Die Versuchung für den akademischen Nachwuchs, den Weg zur fertigen Hausarbeit gehörig abzukürzen, ist heute größer denn je - es lockt das Internet. Eine Vorlage ist schnell gefunden, etliche Anbieter im Netz sammeln fertige Arbeiten, um sie dann zum kostenlosen Download anzubieten. 15.000 Texte aus 175 Fachbereichen finden sich etwa beim Marktführer www.hausarbeiten.de, der auch Partner von Uni-SPIEGEL ONLINE ist. Gründerin Tanja Hammer weiß um den möglichen Missbrauch und beeilt sich zu versichern: "Nach einer Umfrage schummeln nur vier Prozent unserer Nutzer."
Informieren statt kopieren
Nur alle paar Monate erreicht sie der Hilferuf eines Schummlers: Ich stehe unter Verdacht, bitte nehmt das Original aus dem Netz! "Aber das machen wir nicht", sagt Tanja Hammer, die als Juristin mit dem Tatbestand des Betrugs bestens vertraut ist. Auf ihren Seiten wird vielmehr Professoren angeboten, bei der Aufdeckung der Mogeleien zu helfen. Und an alle Nutzer wird appelliert: "Informieren - nicht kopieren!"
Dennoch hält Michael Dreyer von der Universität Jena solche Online-Sammlungen "für eine echte Krux". Ihm sind "eine ganze Reihe" von Missbrauchsfällen bekannt. Der Politologe musste selbst erfahren, dass Theorie und Praxis an der Universität weit auseinander klaffen können. "Da rede ich in meinem Kurs über Ethos in der Wissenschaft", sagt Dreyer, "und als ich danach einen kleinen Test mache, in dem es um überhaupt nichts geht, schreiben einige voneinander ab."

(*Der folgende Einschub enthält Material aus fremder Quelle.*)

(* ===== verification/NodeUtxo.v ===== *)
(** * node/processor.cpp: the inputs and outputs of a transaction

    [HandleBlockElement] for [Input] and [Output], forward and backward, over the UTXO tree
    and the counter of the outputs, [m_Extra.m_Txos]. *)

From stdpp Require Import base list numbers option gmap.
From S2P Require Import Prelude Merkle RadixTree RadixTreeSpec RadixHash RadixMap RadixTraverse UtxoTree NodeBlock.
Local Open Scope Z_scope.
Import RadixTree UtxoTree.

Definition HeightGenesis : Z := 1.

(** Heights saturate. *)
Definition HeightAdd (trg val : Z) : Z :=
  let trg := u64 (trg + val) in
  if trg <? val then u64 (-1) else trg.

(** An input: the commitment, and what [m_Internal] remembers of the output it spends. *)
Record Input := mkInput { in_X : list Z; in_Y : Z; in_Maturity : Z; in_ID : Z }.

(** An output: the commitment, the begin of the range of its asset proof if it has one. *)
Record Output := mkOutput { out_X : list Z; out_Y : Z; m_Coinbase : bool; m_Incubation : Z; m_pAsset : option Z }.

Section Utxo.
Context {Hash : Type} (uninit : Hash) (junk : Z).
(* Rules::Maturity; the flags of BlockInterpretCtx *)
Context (Maturity_Coinbase Maturity_Std : Z).
Context (m_SkipInOuts m_SkipDefinition : bool) (m_Height m_AssetHi : Z).

Local Notation tree := (tree IDs Hash).

Record UState := mkU { m_Utxo : tree; m_Txos : Z }.

Definition set_Utxo (u : UState) (t : tree) : UState := mkU t (m_Txos u).
Definition set_Txos (u : UState) (n : Z) : UState := mkU (m_Utxo u) n.

Definition get_MinMaturity (v : Output) (h : Z) : Z :=
  let h := HeightAdd h (if m_Coinbase v then Maturity_Coinbase else Maturity_Std) in
  HeightAdd h (m_Incubation v).

Definition ValidateAssetRange (p : option Z) : bool :=
  match p with None => true | Some m_Begin => m_Begin <=? m_AssetHi end.

(** The traveler of the input: it stops at the first leaf; the cursor is left there. *)
Definition first_leaf (t : tree) (kMin kMax : list Z) : option (bool * option (CursorBase * addr)) :=
  Traverse t (λ _ cu a, (false, Some (cu, a))) (Some kMin, Some kMax) None.

Definition HandleInput_fwd (v : Input) (u : UState) : option (bool * Input * UState) :=
  let t := m_Utxo u in
  kMin ← Key.Key_assign (Key.mkData (in_X v) (in_Y v) (HeightGenesis - 1));
  kMax ← Key.Key_assign (Key.mkData (in_X v) (in_Y v) (u64 (m_Height - 1)));
  '(all, cu) ← first_leaf t kMin kMax;
  if all : bool then Some (false, v, u)
  else
    '(cu, p) ← cu;
    lf ← rt_Leaves t !! p;
    d ← Key.Data_assign (lf_Key lf);
    '(nID, t) ← match lf_Data lf with
      | OneID m_ID => t ← Delete t cu; Some (m_ID, t)
      | Queue _ _ => '(nID, x) ← PopID (lf_Data lf); t ← Modify t cu p x; Some (nID, t)
      end;
    Some (true, mkInput (in_X v) (in_Y v) (Key.m_Maturity d) nID, set_Utxo u t).

Definition HandleInput_bwd (v : Input) (u : UState) : option (bool * Input * UState) :=
  key ← Key.Key_assign (Key.mkData (in_X v) (in_Y v) (in_Maturity v));
  '(t, cu, bCreate, r) ← Find (OneID junk) uninit (m_Utxo u) key Key.s_Bits true;
  p ← r;
  t ← (if bCreate : bool then Some (set_Data t p (OneID (in_ID v)))
       else lf ← rt_Leaves t !! p; Modify t cu p (PushID (in_ID v) (lf_Data lf)));
  Some (true, v, set_Utxo u t).

Definition HandleInput (v : Input) (bic : Bic UState) : option (bool * Input * Bic UState) :=
  if m_SkipInOuts then Some (true, v, bic)
  else
    '(ok, v, u) ← (if m_Fwd bic then HandleInput_fwd else HandleInput_bwd) v (m_State bic);
    Some (ok, v, set_State bic u).

(** The cursor is invalidated before the direction and the asset are looked at. *)
Definition HandleOutput (v : Output) (bic : Bic UState) : option (bool * Output * Bic UState) :=
  if m_SkipInOuts then Some (true, v, bic)
  else
    let u := m_State bic in
    let m_Maturity := if m_SkipDefinition then u64 (m_Height - 1) else get_MinMaturity v m_Height in
    key ← Key.Key_assign (Key.mkData (out_X v) (out_Y v) m_Maturity);
    '(t, cu, bCreate, r) ← Find (OneID junk) uninit (m_Utxo u) key Key.s_Bits true;
    p ← r;
    t ← Invalidate t cu;
    lf ← rt_Leaves t !! p;
    let u := set_Utxo u t in
    if m_Fwd bic then
      if negb (ValidateAssetRange (m_pAsset v)) then Some (false, v, set_State bic u)
      else
        let nID := m_Txos u in
        if bCreate : bool then
          Some (true, v, set_State bic (mkU (set_Data t p (OneID nID)) (u64 (m_Txos u + 1))))
        else if u32 (get_Count (lf_Data lf) + 1) =? 0 then Some (false, v, set_State bic u)
        else Some (true, v, set_State bic (mkU (set_Data t p (PushID nID (lf_Data lf))) (u64 (m_Txos u + 1))))
    else
      let u := set_Txos u (u64 (m_Txos u - 1)) in
      t ← (if negb (IsExt (lf_Data lf)) then Delete t cu
           else '(_, x) ← PopID (lf_Data lf); Some (set_Data t p x));
      Some (true, v, set_State bic (set_Utxo u t)).

End Utxo.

Die Mitarbeiter am Institut für Politikwissenschaft haben Schummlern den Kampf angesagt: Demnächst sollen Studenten am Ende jeder Hausarbeit in einer Eidesstattlichen Versicherung ihre Redlichkeit bekunden. Dreyer hat unterdessen ein eigenes Strafsystem erdacht: "Wenn Dozenten ihre Zeit mit einer Fälschung vergeudet haben, schicken sie den Studenten eine Rechnung wie ein Handwerker."